Record Cli := {
  cs_started : bool;
  (** the variables [sid], [keys], [completed], [iceServers], and
      [signaling.currentIceServers()] *)
  cs_sid : option jsstr;
  cs_keys : option SessionKeys;
  cs_completed : bool;
  cs_iceServers : list RTCIceServer;
  cs_cached : option (list RTCIceServer);
  (** the signal handler has run; [interrupt.dispose()] was called *)
  cs_interrupted : bool;
  cs_disposed : bool;
  (** [signaling.send] goes through; the peer connection is open; the handlers
      of [wireSignals] are registered *)
  cs_open : bool;
  cs_peerOpen : bool;
  cs_wired : bool;
  (** the body has ended; the [finally] has run, with whether the body had ended
      before *)
  cs_ended : option (result ());
  cs_finished : option bool;
  cs_log : list CliEvent
}.

Definition set_vars sid keys completed ice cached c := {| cs_started := cs_started c; cs_sid := sid; cs_keys := keys; cs_completed := completed; cs_iceServers := ice; cs_cached := cached; cs_interrupted := cs_interrupted c; cs_disposed := cs_disposed c;
  cs_open := cs_open c; cs_peerOpen := cs_peerOpen c; cs_wired := cs_wired c; cs_ended := cs_ended c; cs_finished := cs_finished c; cs_log := cs_log c |}.
Definition set_flags started interrupted disposed ended finished c := {| cs_started := started; cs_sid := cs_sid c; cs_keys := cs_keys c; cs_completed := cs_completed c; cs_iceServers := cs_iceServers c; cs_cached := cs_cached c; cs_interrupted := interrupted; cs_disposed := disposed;
  cs_open := cs_open c; cs_peerOpen := cs_peerOpen c; cs_wired := cs_wired c; cs_ended := ended; cs_finished := finished; cs_log := cs_log c |}.
Definition set_links isOpen peerOpen wired c := {| cs_started := cs_started c; cs_sid := cs_sid c; cs_keys := cs_keys c; cs_completed := cs_completed c; cs_iceServers := cs_iceServers c; cs_cached := cs_cached c; cs_interrupted := cs_interrupted c; cs_disposed := cs_disposed c;
  cs_open := isOpen; cs_peerOpen := peerOpen; cs_wired := wired; cs_ended := cs_ended c; cs_finished := cs_finished c; cs_log := cs_log c |}.
Definition set_log log c := {| cs_started := cs_started c; cs_sid := cs_sid c; cs_keys := cs_keys c; cs_completed := cs_completed c; cs_iceServers := cs_iceServers c; cs_cached := cs_cached c; cs_interrupted := cs_interrupted c; cs_disposed := cs_disposed c;
  cs_open := cs_open c; cs_peerOpen := cs_peerOpen c; cs_wired := cs_wired c; cs_ended := cs_ended c; cs_finished := cs_finished c; cs_log := log |}.

Definition note (e : CliEvent) (c : Cli) : Cli := set_log (cs_log c ++ [e]) c.
Definition setSession (sid : option jsstr) (keys : option SessionKeys) (c : Cli) : Cli := set_vars sid keys (cs_completed c) (cs_iceServers c) (cs_cached c) c.
Definition setIce (servers : list RTCIceServer) (c : Cli) : Cli := set_vars (cs_sid c) (cs_keys c) (cs_completed c) servers (cs_cached c) c.
Definition setCompleted (c : Cli) : Cli := set_vars (cs_sid c) (cs_keys c) true (cs_iceServers c) (cs_cached c) c.
Definition setCached (servers : option (list RTCIceServer)) (c : Cli) : Cli := set_vars (cs_sid c) (cs_keys c) (cs_completed c) (default (cs_iceServers c) servers) servers c.
Definition setStarted (c : Cli) : Cli := set_flags true (cs_interrupted c) (cs_disposed c) (cs_ended c) (cs_finished c) c.
Definition setEnded (r : result ()) (c : Cli) : Cli := set_flags (cs_started c) (cs_interrupted c) (cs_disposed c) (Some r) (cs_finished c) c.
Definition setWired (wired : bool) (c : Cli) : Cli := set_links (cs_open c) (cs_peerOpen c) wired c.

(** ** What a session waits for *)

(** The outcome of [waitForMessage] that the callers tell apart *)
Inductive Waited := Got (message : jsval) | Refused (code : ErrorCode) | WaitTimedOut.

Inductive cli_op : Type → Type :=
| WaitMessage (type : string) (sid : option jsstr) : cli_op Waited
| WaitPairAccept (sid : jsstr) (signalAuthKey : binary) (sealedManifest : jsstr) : cli_op ()
| EstablishKeys (sid : jsstr) (role : PakeRole) (code : jsstr) : cli_op SessionKeys
| SealManifest (keys : SessionKeys) (manifest : jsval) : cli_op jsstr
| OpenManifest (keys : SessionKeys) (sealedManifest : jsstr) : cli_op jsval
| GenerateCode : cli_op jsstr
(** the answer of the user, or of the option that stands for it *)
| AskUser (manifest : jsval) : cli_op bool
| CreateOffer : cli_op (option jsstr)
| SetLocalOffer (sdp : option jsstr) : cli_op (option jsstr)
| SealOffer (signalAuthKey : binary) (sid : jsstr) (signal : jsval) : cli_op jsstr
(** the channels are there and open and the peer is connected, or [wireSignals]
    has failed *)
| Connected : cli_op ()
(** [closeSendFiles] *)
| CloseFiles : cli_op ()
| ReceiveFiles (keys : SessionKeys) (manifest : jsval) : cli_op ()
| SendFiles (keys : SessionKeys) : cli_op ().

Abbreviation cli := (task cli_op Cli).

(** ** Errors of a key exchange that allow another attempt *)

Fixpoint includesText (needle s : jsstr) : bool := startsWith needle s || match s with [] => false | _ :: r => includesText needle r end.
(** [isPrePairRetryable]; a case-insensitive pattern *)
Definition isPrePairRetryable (message : jsstr) : bool :=
  let text := map asciiLowerUnit message in
  existsb (λ s, includesText (js s) text) ["pake confirmation failed"; "invalid pake"; "peer disconnected"; "timed out waiting for pake"; "timed out waiting for confirm"]%string.

(** [assertRegisteredRendezvous] *)
Definition assertRegisteredRendezvous (message : jsval) (expected : jsstr) : result () :=
  check (isLit (field message "code") expected) "Signaling server returned a mismatched rendezvous code.".

Definition RECEIVE_CODE_GENERATION_ATTEMPTS : nat := 10.

Section Session.
Context `{Crypto, JsNumbers, UrlParser, JsCase, WordList}.
(** [useServerIce], [options.relay]; whether the native library makes a peer
    connection for these servers; [initialIce] is what was cached or the default
    list *)
Variables (useServerIce relay : bool) (nativePeer : list RTCIceServer → result ()) (initialIce : list RTCIceServer).

(** [parseRequiredCode] *)
Definition parseRequiredCode (code : jsstr) : result ParsedCode :=
  match parseCode code with Some parsed => Ok parsed | None => throw "Code must look like 123456789012-two-words." end.

(** ** Helpers *)

(** [signaling.send], [safeSend] and [safeBye] *)
Definition sendMessage (message : jsval) : cli () :=
  c ← get; if cs_open c then modify (note (Sent message)) else Throw (js "signaling socket is closed").
Definition safeSend (message : jsval) : cli () := tcatch (sendMessage message) (λ _, mret ()).
Definition bye (sid : option jsstr) (reason : string) : jsval :=
  obj ([(js "type", jstr "bye")] ++ match sid with Some sid => [(js "sid", JStr sid)] | None => [] end ++ [(js "reason", jstr reason)]).

(** [waitForMessage], whose failures are thrown *)
Definition waitMessage (type : string) (sid : option jsstr) : cli jsval :=
  waited ← await (WaitMessage type sid);
  match waited with
  | Got message => mret message
  | Refused code => Throw (signalingErrorDisplayMessage code)
  | WaitTimedOut => Throw (js "Timed out waiting for " ++ js type)
  end.

(** [message.sid] and [request.sealedManifest] *)
Definition textField (message : jsval) (name : string) : cli jsstr := lift (match field message name with JStr s => Ok s | _ => throw "Signaling message is invalid." end).

(** [keys] after a check that it is set; the code reads its fields *)
Definition theKeys : cli SessionKeys := c ← get; lift (match cs_keys c with Some keys => Ok keys | None => throw "Session keys are not available." end).

(** [getIceServersAfterAccept] *)
Definition getIceServersAfterAccept : cli (list RTCIceServer) :=
  c ← get;
  if negb useServerIce then mret (cs_iceServers c)
  else match cs_cached c with
  | Some servers => mret servers
  | None =>
    waited ← await (WaitMessage "ice-config" None);
    match waited with
    | Got message => lift (cloneIceServers (field message "iceServers"))
    | Refused code => Throw (signalingErrorDisplayMessage code)
    | WaitTimedOut => mret (cs_iceServers c)
    end
  end.

(** [createPeer] and [wireSignals], whose failure on a closed client closes the
    connection *)
Definition createPeer (sid : jsstr) (iceServers : list RTCIceServer) : cli () :=
  keys ← theKeys;
  relayed ← lift (hasRelayIceServer (rtcServersValue iceServers));
  lift (check (negb (relay && negb relayed)) "Relay-only ICE requires a TURN server.");;
  lift (nativePeer iceServers);;
  modify (note (PeerCreated sid (signalAuthKey keys)));;
  modify (λ c, if cs_open c then set_links true true true c else set_links false false (cs_wired c) c).

(** ** recv *)

(** [registerReceiver]; [n] is the number of further attempts *)
Definition registerMessage (code : jsstr) : jsval :=
  obj [(js "type", jstr "register"); (js "role", jstr "receiver"); (js "code", JStr code); (js "protocolVersion", jint PROTOCOL_VERSION)].
Fixpoint registerReceiver (supplied : option ParsedCode) (n : nat) : cli ParsedCode :=
  parsed ← match supplied with
           | Some parsed => mret parsed
           | None => code ← await GenerateCode; lift (parseRequiredCode (normalizeCode code))
           end;
  sendMessage (registerMessage (rendezvous parsed));;
  waited ← await (WaitMessage "registered" None);
  match waited with
  | Got registered => lift (assertRegisteredRendezvous registered (rendezvous parsed));; mret parsed
  | Refused code =>
    if bool_decide (supplied = None ∧ code = code_taken) then
      match n with
      | O => Throw (js "Could not allocate a receive code after repeated collisions.")
      | S n => registerReceiver supplied n
      end
    else Throw (signalingErrorDisplayMessage code)
  | WaitTimedOut => Throw (js "Timed out waiting for registered")
  end.
Lemma wp_offer sid keys (Q : () → Cli → Prop) (E : jsstr → Cli → Prop) c :
  granted sid keys c → (∀ e c', live c' → E e c') → (∀ c', granted sid keys c' → Q () c') → fwp (sendOffer sid) Q E c.
Proof.
  intros Hg HE HQ. unfold sendOffer. apply twp_bind, f_await; [apply Hg|by intros; apply HE|]. intros offer c1 Hl1 Hb1 _. apply (granted_beside _ _ _ _ Hl1 Hb1) in Hg.
  apply twp_bind, f_await; [done|by intros; apply HE|]. intros local c2 Hl2 Hb2 _. apply (granted_beside _ _ _ _ Hl2 Hb2) in Hg.
  apply twp_bind, twp_lift. destruct (requireSdp _) as [sdp|e]; [|by apply HE]. apply twp_bind, (f_theKeys sendLaw 1 keys); [by apply granted_holds in Hg|]. intros k Ek Hk.
  apply twp_bind, twp_lift. destruct (sdpAuthTag _ _ _ _ _) as [auth|e] eqn:Ea; [|by apply HE]. apply twp_bind, f_await; [done|by intros; apply HE|].
  intros sealedSignal c3 Hl3 Hb3 (nonce & Hn & Hs). pose proof (granted_beside _ _ _ _ Hl3 Hb3 Hg) as Hg3. apply f_send; [intros e _; by apply HE|]. intros Ho.
  assert (k = keys ∧ agreedTo (cs_log c3) sid keys) as [-> Ha].
  { destruct (cs_open c2) eqn:Eo2; [|by rewrite (be_open _ _ Hb3 Eo2) in Ho]. destruct (granted_keys _ _ _ _ Hg Ek) as [-> A]; [by left|]. split; [done|]. destruct Hb3 as [(l & -> & _) _ _ _]. by apply agreedTo_grows. }
  apply HQ, (granted_with sid keys c3 _ [Sent (offerMessage sid sealedSignal)]); [|done..]. apply note_live; [done| |done]. split; [done|]. intros _. exists sid, keys. split; [done|]. by exists sdp, auth, nonce, sealedSignal.
Qed.
(** [register] *)
Definition register (p : jsstr) (messageCode : jsstr) (protocolVersion : Z) : M () :=
  ok ← hitRateLimit p;
  if negb ok then mret ()
  else
  st ← st_get;
  if bool_decide (p_sid (peer st p) ≠ None) then fail send p bad_message (js "Peer is already paired.")
  else if bool_decide (p_role (peer st p) = Some sender)
  then fail send p bad_message (js "Peer is already registered as a sender.")
  else if negb (isProtocolSupported protocolVersion)
  then fail send p bad_protocol (js "Only protocolVersion 10 is supported.")
  else
  let code := normalizeCode messageCode in
  if negb (isValidRendezvous code) then fail send p bad_message (js "Rendezvous id is invalid.")
  else
  now ← dateNow;
  match codes st !! code with
  | Some existingCode =>
    if waitingCodeOwnedBy (Some (wc_receiver existingCode)) p then
      if negb (waitingReceiverAvailable (wc_expiresAt existingCode) now (readyState (p_ws (peer st p))) OPEN)
      then discardWaiting code p (js "Code expired before a sender connected.")
      else
        st_modify (upd p (λ x, p_setLink (Some receiver) (p_sid x) (Some code) x));;
        clearIdleTimer p;;
        send p (SRegistered code (remainingExpirySeconds (wc_expiresAt existingCode) now));;
        mret ()
    else fail send p code_taken (js "That code is already waiting for a sender.")
  | None =>
    let replacingPreviousOwnCode :=
      match p_code (peer st p) with
      | Some own => bool_decide (own ≠ code) && waitingCodeOwnedBy (waitingReceiver st own) p
      | None => false
      end in
    if negb (canRegisterWaitingCode (mapSize (codes st)) SIGNALING_MAX_WAITING_CODES replacingPreviousOwnCode)
    then fail send p rate_limited (js "Signaling server is at capacity. Try again shortly.")
    else
      (match p_code (peer st p) with
       | Some own => st_when replacingPreviousOwnCode (st_modify (set_codes (delete own)))
       | None => mret ()
       end);;
      st_modify (upd p (λ x, p_setLink (Some receiver) (p_sid x) (Some code) x));;
      clearIdleTimer p;;
      st_modify (set_codes (<[code := {| wc_code := code; wc_receiver := p;
        wc_expiresAt := now + CODE_TTL_MS; wc_attempts := initialPrePairAttempts |}]>));;
      send p (SRegistered code (CODE_TTL_MS / 1000));;
      mret ()
  end.
(* ===== verification/ServerInv.v ===== *)
(** * ServerInv: the invariant of the signalling server and how its primitive
    operations preserve it.

    [Inv X] links the maps to the peers: a live session's two peers point back
    at it, a waiting code's receiver is in no session and points back at its
    code (unless it is closed, or exempted by [X] while a handler is between
    two writes), the connection counters are the numbers of unreleased peers.
    [evolves] says what any step may do to a state: sessions only disappear,
    closed sockets stay closed, an entry of [codes] disappears only with its
    receiver closed, and no [Weight] (a count over codes, sessions and the
    log) grows. *)
From S2P Require Import Prelude.
From S2P Require Import Constants.
From S2P Require Import JsText.
From S2P Require Import Protocol.
From S2P Require Import Policy.
From S2P Require Import Admission.
From S2P Require Import ServerState.
#[local] Open Scope Z_scope.

#[local] Set Default Proof Using "Type*".

(** Effects every part of the server may have: all but the delivery of a
    relayed message, of "peer-joined" and of "ice-config". *)
Definition housekeeping (e : Effect) : Prop :=
  match e with
  | Sent _ (SRelay _) | Sent _ (SPeerJoined _) | Sent _ (SIceConfig _) => False
  | _ => True
  end.

(** A bound on effects that admits housekeeping. *)
Class Allows (P : Effect → Prop) : Prop := allows e : housekeeping e → P e.
#[export] Instance allows_housekeeping : Allows housekeeping.
Proof. by intros e. Qed.

(** What counts towards a bound: a waiting code, a session, an effect. *)
Record Weight := mkWeight {
  w_code : WaitingCode → Z;
  w_session : Session → Z;
  w_effect : Effect → Z;
  w_code_nonneg e : 0 <= w_code e;
  w_session_nonneg s : 0 <= w_session s;
  w_effect_nonneg e : 0 <= w_effect e;
  w_less e e' : wc_receiver e = wc_receiver e' → wc_attempts e <= wc_attempts e' → w_code e <= w_code e';
  w_restore e s : wc_receiver e = s_receiver s → wc_attempts e <= s_attempts s → w_code e <= w_session s;
  w_create e s : s_receiver s = wc_receiver e → s_attempts s = wc_attempts e - 1 → 1 <= wc_attempts e →
    ∀ sid, w_session s + w_effect (Sent (s_receiver s) (SPeerJoined sid)) <= w_code e;
  w_advance s s' : s_receiver s = s_receiver s' → s_attempts s = s_attempts s' → w_session s = w_session s';
  w_joined p sid sid' : w_effect (Sent p (SPeerJoined sid)) = w_effect (Sent p (SPeerJoined sid'));
  w_others e : (∀ p sid, e ≠ Sent p (SPeerJoined sid)) → w_effect e = 0
}.

Section Invariant.
Context `{WsLib, Environment}.
Implicit Types st : Server.

(** The total weight of a state *)
Definition weight (w : Weight) st : Z :=
  msum (w_code w) (codes st) + msum (w_session w) (sessions st) + foldr (λ e n, w_effect w e + n) 0 (log st).

(** The connected and not yet released peers of an address *)
Definition connCount st (ip : jsstr) : Z :=
  Z.of_nat (length (filter (λ p, p_ip (peer st p) = ip) (peersBySocket st))).

(** Ids that [nanoid] has returned for a connection *)
Definition known st (p : jsstr) : Prop := ∃ j, (j < ids st)%nat ∧ p = nanoid 10 j.

Definition SessionOk st (sid : jsstr) (s : Session) : Prop :=
  s_sid s = sid ∧ s_sender s ≠ s_receiver s ∧
  p_sid (peer st (s_sender s)) = Some sid ∧ p_role (peer st (s_sender s)) = Some sender ∧
  p_sid (peer st (s_receiver s)) = Some sid ∧ p_role (peer st (s_receiver s)) = Some receiver ∧
  0 <= s_attempts s < RECEIVER_MAX_PREPAIR_ATTEMPTS ∧
  (∃ h, reflects h (s_policy s)) ∧
  known st (s_sender s) ∧ known st (s_receiver s) ∧ (∃ j, (j < ids st)%nat ∧ sid = nanoid 32 j).

Definition CodeOk (X : gset jsstr) st (c : jsstr) (e : WaitingCode) : Prop :=
  wc_code e = c ∧ 1 <= wc_attempts e <= RECEIVER_MAX_PREPAIR_ATTEMPTS ∧
  p_sid (peer st (wc_receiver e)) = None ∧ known st (wc_receiver e) ∧
  (wc_receiver e ∈ X ∨ isOpen st (wc_receiver e) = false ∨
   p_code (peer st (wc_receiver e)) = Some c ∧ p_role (peer st (wc_receiver e)) = Some receiver).

Record ConnOk st : Prop := {
  conn_nodup : NoDup (peersBySocket st);
  conn_released p : p ∈ peersBySocket st ↔ p_connectionReleased (peer st p) = false;
  conn_known p : p ∈ peersBySocket st → known st p;
  conn_count ip : activeConnections st !! ip = if connCount st ip =? 0 then None else Some (connCount st ip)
}.

Record Inv (X : gset jsstr) st : Prop := {
  inv_sessions sid s : sessions st !! sid = Some s → SessionOk st sid s;
  inv_codes c e : codes st !! c = Some e → CodeOk X st c e;
  inv_conn : ConnOk st;
  inv_capacity : mapSize (sessions st) <= SIGNALING_MAX_SESSIONS
}.

(** [P] bounds the effects, [X] exempts receivers whose entries a handler has
    removed before closing them. *)
Record evolves (P : Effect → Prop) (X : gset jsstr) st0 st : Prop := {
  ev_sessions : sessions st ⊆ sessions st0;
  ev_sid p : p_sid (peer st p) = p_sid (peer st0 p) ∨ p_sid (peer st p) = None;
  ev_open p : isOpen st p = true → isOpen st0 p = true;
  ev_ip p : p_ip (peer st p) = p_ip (peer st0 p);
  ev_ids : ids st = ids st0;
  ev_conn : peersBySocket st `sublist_of` peersBySocket st0;
  ev_entry c e : codes st0 !! c = Some e → wc_receiver e ∉ X → isOpen st (wc_receiver e) = true →
    ∃ e', codes st !! c = Some e' ∧ wc_receiver e' = wc_receiver e ∧ wc_attempts e' <= wc_attempts e;
  ev_weight w : weight w st <= weight w st0;
  ev_log : ∃ ext, log st = ext ++ log st0 ∧ Forall P ext
}.

Definition ok P X st0 st : Prop := Inv X st ∧ evolves P X st0 st.

(** ** Composition *)

Lemma isOpen_spec st p : isOpen st p = true ↔ readyState (p_ws (peer st p)) = OPEN.
Proof. unfold isOpen. apply bool_decide_eq_true. Qed.

Lemma evolves_refl P X st : evolves P X st st.
Proof.
  split; try done; [by left|by intros c e; exists e|by exists []].
Qed.

Lemma evolves_mono P Q X Y st st' :
  (∀ e, P e → Q e) → X ⊆ Y → evolves P X st st' → evolves Q Y st st'.
Proof.
  intros HPQ HXY [????????(ext&Hl&Hext)]. split; try assumption.
  - intros c e Hc HY. apply ev_entry0; [done|set_solver].
  - exists ext. split; [done|]. eapply Forall_impl; [exact Hext|done].
Qed.

Lemma evolves_trans P X st st' st'' :
  evolves P X st st' → evolves P X st' st'' → evolves P X st st''.
Proof.
  intros E1 E2. split.
  - etrans; [apply E2|apply E1].
  - intros p. destruct (ev_sid _ _ _ _ E2 p) as [->|]; [apply E1|by right].
  - intros p Hp. by apply E1, E2.
  - intros p. rewrite (ev_ip _ _ _ _ E2). apply E1.
  - rewrite (ev_ids _ _ _ _ E2). apply E1.
  - etrans; [apply E2|apply E1].
  - intros c e Hc HX Hop.
    destruct (ev_entry _ _ _ _ E1 c e Hc HX) as (e'&Hc'&Hr&Ha); [by apply (ev_open _ _ _ _ E2)|].
    rewrite <-Hr in HX, Hop.
    destruct (ev_entry _ _ _ _ E2 c e' Hc' HX Hop) as (e''&?&?&?).
    exists e''. split_and!; [done|congruence|lia].
  - intros w. etrans; [apply E2|apply E1].
  - destruct (ev_log _ _ _ _ E1) as (l1&Hl1&?), (ev_log _ _ _ _ E2) as (l2&Hl2&?).
    exists (l2 ++ l1). rewrite Hl2, Hl1, app_assoc. split; [done|by apply Forall_app].
Qed.

Lemma CodeOk_weaken X Y st c e :
  CodeOk X st c e → (wc_receiver e ∈ X → wc_receiver e ∈ Y ∨ isOpen st (wc_receiver e) = false) →
  CodeOk Y st c e.
Proof. unfold CodeOk. tauto. Qed.

Lemma Inv_mono X Y st : X ⊆ Y → Inv X st → Inv Y st.
Proof.
  intros HXY [????]. split; try assumption. intros c e Hc.
  eapply CodeOk_weaken; [by apply inv_codes0|]. set_solver.
Qed.

Lemma ok_refl P X st : Inv X st → ok P X st st.
Proof. split; [done|apply evolves_refl]. Qed.

Lemma ok_mono P Q X Y st st' : (∀ e, P e → Q e) → X ⊆ Y → ok P X st st' → ok Q Y st st'.
Proof. intros ?? []. split; [by eapply Inv_mono|by eapply evolves_mono]. Qed.

Lemma ok_trans P X st st' st'' : ok P X st st' → ok P X st' st'' → ok P X st st''.
Proof. intros [] []. split; [done|by eapply evolves_trans]. Qed.

(** A closed peer need not be exempted. *)
Lemma ok_closed P X p st0 st : ok P (X ∪ {[p]}) st0 st → isOpen st p = false → ok P X st0 st.
Proof.
  intros [I E] Hp. split.
  - destruct I as [I1 I2 I3 I4]. split; try assumption. intros c e Hc.
    eapply CodeOk_weaken; [by apply I2|]. intros [HX|Hs%elem_of_singleton]%elem_of_union; [by left|].
    right. congruence.
  - destruct E as [E1 E2 E3 E4 E4' E5 E6 E7 E8]. split; try assumption. intros c e Hc HX Hop.
    apply E6; [done| |done]. intros Hin. assert (wc_receiver e = p) by set_solver. congruence.
Qed.

(** ** Peers in no live session *)

Definition unattached st p : Prop := ∀ sid, p_sid (peer st p) = Some sid → sessions st !! sid = None.

Definition detached st (s : Session) : Prop :=
  sessions st !! s_sid s = None ∧ unattached st (s_sender s) ∧ unattached st (s_receiver s).

Lemma evolves_unattached P X st st' p : evolves P X st st' → unattached st p → unattached st' p.
Proof.
  intros E Hun sid Hsid. destruct (ev_sid _ _ _ _ E p) as [Hs|Hs]; [|congruence].
  rewrite Hs in Hsid. specialize (Hun sid Hsid).
  destruct (sessions st' !! sid) eqn:Es; [|done].
  eapply lookup_weaken in Es; [|apply E]. congruence.
Qed.

Lemma evolves_none P X st st' sid : evolves P X st st' → sessions st !! sid = None → sessions st' !! sid = None.
Proof. intros E Hs. eapply lookup_weaken_None; [done|apply E]. Qed.

Lemma evolves_detached P X st st' s : evolves P X st st' → detached st s → detached st' s.
Proof. intros E (?&?&?). split_and!; eauto using evolves_none, evolves_unattached. Qed.

Lemma evolves_closed P X st st' p : evolves P X st st' → isOpen st p = false → isOpen st' p = false.
Proof.
  intros E Hp. destruct (isOpen st' p) eqn:Hp'; [|done]. apply (ev_open _ _ _ _ E) in Hp'. congruence.
Qed.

******

- **Exercise aim**
Print exactly the lines of the listing above starting at the line containing "Definition RECEIVE_CODE_GENERATION_ATTEMPTS : nat" and ending at the line containing "Definition parseRequiredCode (code", both included.

- **Solution for this task**
Definition RECEIVE_CODE_GENERATION_ATTEMPTS : nat := 10.

Section Session.
Context `{Crypto, JsNumbers, UrlParser, JsCase, WordList}.
(** [useServerIce], [options.relay]; whether the native library makes a peer
    connection for these servers; [initialIce] is what was cached or the default
    list *)
Variables (useServerIce relay : bool) (nativePeer : list RTCIceServer → result ()) (initialIce : list RTCIceServer).

(** [parseRequiredCode] *)
Definition parseRequiredCode (code : jsstr) : result ParsedCode :=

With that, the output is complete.